DARPA wants machine to suck all your blood out, other fun stuff

DARPA‘s budget for next year includes funding for all kinds of wild new medical technologies for military medicine, from electromagnetic tissue regeneration to a machine that can suck your blood out, clean it, and then fill you back up.

DARPA is making a major push to try to reduce battlefield casualties, and they’re pouring a lot of money into new technologies to help soldiers recover from injury. The blood-sucking machine is part of a ‘Dialysis-Like Therapeutics’ program designed to combat sepsis, which is caused by toxins in the blood.

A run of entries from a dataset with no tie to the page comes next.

Lemma demo_kv_of careful : kv_of careful 1 (mkSpan 4096 65536) demo_layout 77 6 demo_kv.
Proof.
  exists demo_pool, (kv_store demo_kv0). split; [lia|]. split; [vm_compute; split; discriminate|]. split; [vm_compute; reflexivity|].
  split; [vm_compute; split; discriminate|]. split; [vm_compute; reflexivity|].
  apply (exec_reachable _ _ demo_kv0); [apply kr_init|].
  repeat (split; [try (split; vm_compute; discriminate); done|split; [done|split; [vm_compute; discriminate|]]]). done.
Qed.

Lemma content_never_lost_witness :
  exists page s' d, (ls_pages (kv_store demo_kv)).[0] = Some page /\ pg_references page = 1 /\
    pg_device_replica page = None /\ host_current page = true /\
    reserve_device_replica demo_handle 0 demo_kv = (s', Ok d).
Proof.
  destruct ((ls_pages (kv_store demo_kv)).[0]) as [page|] eqn:Ep; [|vm_compute in Ep; discriminate].
  pose proof (content_never_lost 1 (mkSpan 4096 65536) demo_layout 77 6 demo_kv demo_handle page (demo_kv_of true)) as H.
  vm_compute in Ep. injection Ep as <-.
  destruct H as [(l & Hl & _)|(_ & Hcur & Hrestore)];
    [vm_compute; reflexivity|vm_compute; reflexivity|discriminate|discriminate Hl|].
  destruct (Hrestore 0%nat (mkReservation 1 2)) as (s' & d & E); [vm_compute; reflexivity|done|done|done|done|].
  do 3 eexists. split; [done|]. split; [done|]. split; [done|]. split; [exact Hcur|exact E].
Defined.

(** C36. The store accounts for every descriptor and every page. In every
    reachable state the free list holds each vacant descriptor once and
    nothing else; the device and in-flight replicas of the descriptors are
    distinct live pages, as many as the pool has allocated, and the callers'
    reservations add up to what the pool has reserved; a descriptor protects
    at most what is committed and commits at most a page, has no more active
    references than references, and holds nothing once it is vacant. *)
Theorem logical_pages_accounted this backing layout store_this capacity s :
  kv_of false this backing layout store_this capacity s ->
  let st := kv_store s in
  NoDup (free_descriptors st) /\
  (forall i, i ∈ free_descriptors st <-> exists page, (ls_pages st).[i] = Some page /\ pg_occupied page = false) /\
  Forall (fun l => valid_handle (kv_pool s) (lease_handle l) = true) (replicas (ls_pages st)) /\
  NoDup (map l_index (replicas (ls_pages st))) /\
  p_allocated_pages (kv_pool s) = vsize (replicas (ls_pages st)) /\
  p_reserved_pages (kv_pool s) = zsum (map rs_pages (kv_reservations s)) /\
  forall i page, (ls_pages st).[i] = Some page ->
    0 <= pg_protected_columns page <= pg_committed_columns page /\ pg_committed_columns page <= kPagedKVPageSize /\
    0 <= pg_active_references page <= pg_references page /\
    (pg_pending_device_replica page <> None -> pg_device_replica page = None /\ pg_destination_pinned page = true) /\
    (pg_occupied page = false -> pg_references page = 0 /\ page_leases page = [] /\ pg_host_replica page = None).
Proof.
  intros H%kv_of_ok st. pose proof (ki_store _ _ H) as Hst. pose proof (ki_pool _ _ H) as Hc.
  pose proof (ck_live _ Hc) as Hl. pose proof (ck_distinct _ Hc) as Hd. pose proof (ck_allocated _ Hc) as Ha. pose proof (ck_sum _ Hc) as Hsum.
  unfold all_leases in *. cbn in Hl, Hd, Ha, Hsum. rewrite app_nil_r in Hl, Hd, Ha.
  split; [apply Hst|]. split; [apply Hst|]. split; [eapply Forall_impl; [exact Hl|]; by intros l []|]. split; [done|]. split; [done|].
  split; [done|]. intros i page Hp. destruct (so_pages _ Hst _ _ Hp) as [_ Hcol Href _ _ Hpend _ Hvac].
  split; [lia|]. split; [lia|]. split; [lia|]. split; [done|]. intros Hv. destruct (Hvac Hv) as (? & _ & _ & Ed & Epd & ?).
  unfold page_leases. by rewrite Ed, Epd.
Qed.

Lemma logical_pages_accounted_witness :
  p_allocated_pages (kv_pool demo_kv) = vsize (replicas (ls_pages (kv_store demo_kv))) /\ NoDup (free_descriptors (kv_store demo_kv)).
Proof.
  destruct (logical_pages_accounted 1 (mkSpan 4096 65536) demo_layout 77 6 demo_kv (demo_kv_of false)) as (Hnd & _ & _ & _ & Ha & _).
  split; [exact Ha|exact Hnd].
Defined.

(** The page a call is about. *)
Definition call_handle (c : call) : option LogicalKVPageHandle :=
  match c with
  | CPublishTransfer h _ | CAbortTransfer h _ | CReserveDevice h _ | CPublishDevice h | CAbortDevice h _ | CDropDevice h
  | CRetainActive h | CReleaseActive h | CRetain h _ | CSetWriter h _ | CProtect h _ | CSetProtected h _ | CClearProtection h
  | CPin h | CUnpin h | CCommit h _ | CTruncate h _ | CTruncateInactive h _ | CReleaseReference h _ | CRelease h
  | CAttachHost h _ | CRebindHost h _ _ | CDetachHost h _ | CDematerialize h _ => Some h
  | _ => None
  end.

Lemma require_stale {B} s h (k : Page -> K B) :
  page_valid (kv_store s) h = false -> (require h ≫= k) s = (s, Err InvalidArgument).
Proof. intros Hv. unfold require, mthrow_if, mlift, mget, throw_if, mbind, M_bind. by rewrite Hv. Qed.

Lemma page_test_stale st h test : page_valid st h = false -> page_test st h test = false.
Proof. intros Hv. unfold page_test. by rewrite Hv. Qed.

Lemma stale_call s c h :
  call_handle c = Some h -> page_valid (kv_store s) h = false -> fst (run_call c s) = s.
Proof.
  intros Hc Hv. destruct c; try discriminate Hc; injection Hc as ->; cbn [run_call];
    unfold ignore, publish_transfer_destination, abort_transfer_destination, reserve_device_replica, publish_device_replica,
      abort_device_replica, drop_device_replica, retain_active_reference, release_active_reference, retain_reference, set_writer,
      protect_coverage, set_protected_coverage, clear_protection, pin_source, unpin_source, commit_coverage, destructive_truncate,
      destructive_truncate_inactive, release_reference, release_page_handle, attach_host_replica, rebind_host_replica,
      detach_host_replica, dematerialize;
    rewrite ?(require_stale _ _ _ Hv); try done.
  all: unfold mthrow_if, mlift, mget, throw_if, mbind, M_bind;
    unfold can_drop_device_replica, can_release_reference; rewrite ?(page_test_stale _ _ _ Hv), ?Hv; try done.
  all: unfold noexcept, require, mthrow_if, mlift, mget, throw_if, mbind, M_bind; rewrite ?(page_test_stale _ _ _ Hv), ?Hv; done.
Qed.

(** C37. Calls that fail leave no trace. In every reachable state a call that
    throws has changed neither the store nor the pool nor a reservation,
    although some of the calls update all three; and a call about a stale
    handle, of a descriptor that was released or is used again, changes
    nothing however it ends. *)
Theorem failed_calls_change_nothing this backing layout store_this capacity s c s' r :
  kv_of false this backing layout store_this capacity s -> call_ok s c -> run_call c s = (s', r) ->
  (forall e, r = Err e -> e <> Terminate -> s' = s) /\
  (forall h, call_handle c = Some h -> page_valid (kv_store s) h = false -> s' = s).
Proof.
  intros Hs%kv_of_ok Hc Hrun. split.
  - intros e -> Hne. pose proof (run_call_safe s c Hs Hc ltac:(done)) as H. rewrite Hrun in H. by destruct e.
  - intros h Hh Hv. pose proof (stale_call s c h Hh Hv) as H. by rewrite Hrun in H.
Qed.

Lemma failed_calls_change_nothing_witness :
  run_call (CMaterializeTransfer 0 65) demo_kv = (demo_kv, Err InvalidArgument) /\
  fst (run_call (CRelease (mkLogicalHandle 77 0 2)) demo_kv) = demo_kv.
Proof.
  destruct (run_call (CMaterializeTransfer 0 65) demo_kv) as [s1 r1] eqn:E1.
  assert (Hr1 : r1 = Err InvalidArgument) by (vm_compute in E1; by injection E1).
  destruct (failed_calls_change_nothing 1 (mkSpan 4096 65536) demo_layout 77 6 demo_kv (CMaterializeTransfer 0 65) s1 r1 (demo_kv_of false))
    as [H1 _]; [vm_compute; split; discriminate|exact E1|].
  destruct (run_call (CRelease (mkLogicalHandle 77 0 2)) demo_kv) as [s2 r2] eqn:E2.
  destruct (failed_calls_change_nothing 1 (mkSpan 4096 65536) demo_layout 77 6 demo_kv (CRelease (mkLogicalHandle 77 0 2)) s2 r2 (demo_kv_of false))
    as [_ H2]; [done|exact E2|].
  split; [rewrite (H1 InvalidArgument Hr1), Hr1; [reflexivity|discriminate]|].
  apply (H2 (mkLogicalHandle 77 0 2)); [reflexivity|vm_compute; reflexivity].
Defined.

(** The precondition of [content_never_lost] is needed: the last holder of a
    page whose host replica has become stale lets go of it, and a new
    reference to it is accepted although no content is left. *)
Definition stale_calls : list call :=
  [CReserve 3; CMaterialize 0; CCommit demo_handle 10;
   CAttachHost demo_handle (mkHostReplica (mkCapability 88 0 1) 0 3 1 10);
   CCommit demo_handle 20; CReleaseReference demo_handle true].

Basically, DARPA is looking for a system that can filter up to 5 liters of blood at a time, identifying and removing bacteria and viruses and poisons and other toxic stuff and then returning clean blood back into the body.

Also on the table are new autonomous diagnostic sensors that can detect both known and unknown diseases and come up with fast and effective treatments, and tissue regeneration technology that uses hordes of individually magnetized cells controlled by electromagnetic fields to encourage natural ‘scaffolding’ to promote the rapid healing of wounds.

One other exciting little nugget that somehow falls under the medical category for DARPA is the creation of artificial eyes that see as well as the biological eyes of animals. From the sound of things, the end result of the Neovision2 program will be little electronic eyeballs that can learn and recognize objects as quickly as we can, that can be tossed into dangerous situations and report back what they see. Plus, throwing disembodied eyeballs around just generally sounds like a good idea and a lot of fun!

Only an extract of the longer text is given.